I soon saw Hetty Slocum tripping across the street; she came to the puddle and stood still; the soft slush was heaped up on either side--she couldn't get around and she couldn't go through.
My natural gallantry got the better of my resentment, and I went out to help her over, notwithstanding what she had said when I was under the counter. Planting one foot firmly in the center of the puddle and bracing the other against the curb-stone, I extended my hand. "If you're good at jumping, Miss Slocum," said I, "I'll land you safely on this side." "Oh," said she, roguishly, "Mr.Flutter, can I trust you ?" and she reached out her little gloved hand. All my old embarrassment rushed over me.
I became nervous at the critical moment when I should have been cool.

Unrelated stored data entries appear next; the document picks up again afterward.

Lemma scan_days_sound days day0 n y m0 d t :
  date_fields n = (y, m0, d) -> day_from_year 100 <= n ->
  scan_days s after wall offset ah am days day0 y m0 d (week_day n) = Ok t ->
  after < t /\ fires_at s (t + off t).
Proof using HZ.
  revert day0 n y m0 d. induction days as [|days IH]; intros day0 n y m0 d Hf Hn; cbn [scan_days]; [done|].
  rewrite (next_day n) by done. rewrite <- week_day_succ.
  destruct (date_fields (n + 1)) as [[y' m0'] d'] eqn:Hf'.
  destruct (day_matches s m0 d (week_day n)) eqn:Hd; simpl.
  - destruct (try_hours _ _ _ _ _ _ _ _ _ _ _) as [[c|]|e] eqn:Hh; simpl; [| |done].
    + intros [= <-]. apply try_hours_sound in Hh as (Hlt & hh & mm & Hhh & Hmm & Hf2 & <- & <-).
      split; [done|]. unfold fires_at. rewrite Hf2. split_and!; try done.
      destruct (date_fields_spec _ _ _ _ Hf) as [_ <-].
      by destruct (date_fields_spec _ _ _ _ Hf2) as [_ <-] in Hd |- *.
    + apply (IH false (n + 1)); [done|lia].
  - apply (IH false (n + 1)); [done|lia].
Qed.
End sound.
End zone.

(** ** The least fire time, in a zone without transitions *)

(** A zone [o] ahead of UTC at every instant, whose formatters never throw. *)
Class FixedZone (wall : WallFormat) (offset : OffsetFormat) (o : Z) : Prop := {
  fixed_lawful :: LawfulZone wall offset (fun _ => o);
  fixed_wall t : is_ok (wall t) = true;
  fixed_offset t : offsetMs offset t = Ok o
}.

Section fixed.
Context (wall : WallFormat) (offset : OffsetFormat) (o : Z).
Context `{HF : !FixedZone wall offset o}.
(* ===== verification/CronRun.v ===== *)
(** * Running one cron job (src/packages/core/src/cron-scheduler.ts)

    [runPromptOnce] and [runCommandOnce] as machines: an input is what the
    environment does next (a promise settles, the child emits an event, a timer
    expires), a step is what the code does then.  Every input carries the time
    the clock shows. *)

From S2P Require Import Prelude JsString JsValue Contracts Frames CronExpression.
From stdpp Require Import options pretty.
#[local] Open Scope Z_scope.

(** ** Jobs and results *)

Inductive Missed : Type := skip | catchUp.

Record CronJob := mkCronJob {
  id : string;
  schedule : string;
  timezone : string;
  missed : Missed;
  prompt : option string;
  command : option string;
  timeout : option Z;
  runAtBoot : bool;
  parsed : CronSchedule
}.

Inductive Status : Type := ok | error.

Record RunResult := mkRunResult {
  status : Status;
  text : string;
  sessionFile : option string;
  run_error : option string;
  durationMs : Z
}.

Definition DEFAULT_COMMAND_TIMEOUT_SECONDS : Z := 600.
Definition COMMAND_KILL_GRACE_MS : Z := 250.

(** The part of an RPC response the scheduler reads. *)
Record Response := mkResponse {
  success : bool;
  data : value;
  res_error : option string
}.

Definition extractDelta (frame : Frame) : option string :=
  match as_object (prop "assistantMessageEvent" frame) with
  | None => None
  | Some ev =>
      if is_string "text_delta" (prop "type" ev) then as_string (prop "delta" ev) else None
  end.

(** ** Prompt mode *)

Inductive PromptPhase : Type :=
| Spawning | Negotiating | NewSession | GetState | Prompting | AwaitTurn
| Done (r : RunResult).

Record PromptRun := mkPromptRun {
  pr_phase : PromptPhase;
  pr_text : string;
  pr_session : option string;
  agentEnded : bool;
  turnDone : bool;
  (** the child the [finally] block closes *)
  pr_child : bool;
  pr_closed : bool;
  pr_startedAt : Z
}.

I never could tell just how it happened--whether her glove was slippery, or my foot slipped on a piece of ice under slush, or what--but the next moment we were both of us sitting down in fourteen inches of very cold, very muddy water. [Illustration: THE NEXT MOMENT WE WERE BOTH OF US SITTING DOWN IN FOURTEEN INCHES OF VERY COLD, VERY MUDDY WATER.] My best beaver hat flew off and was run over by a passing sled, while a little dog ran away with Hetty's seal-skin muff. I floundered around in that puddle for about two minutes, and then I got up.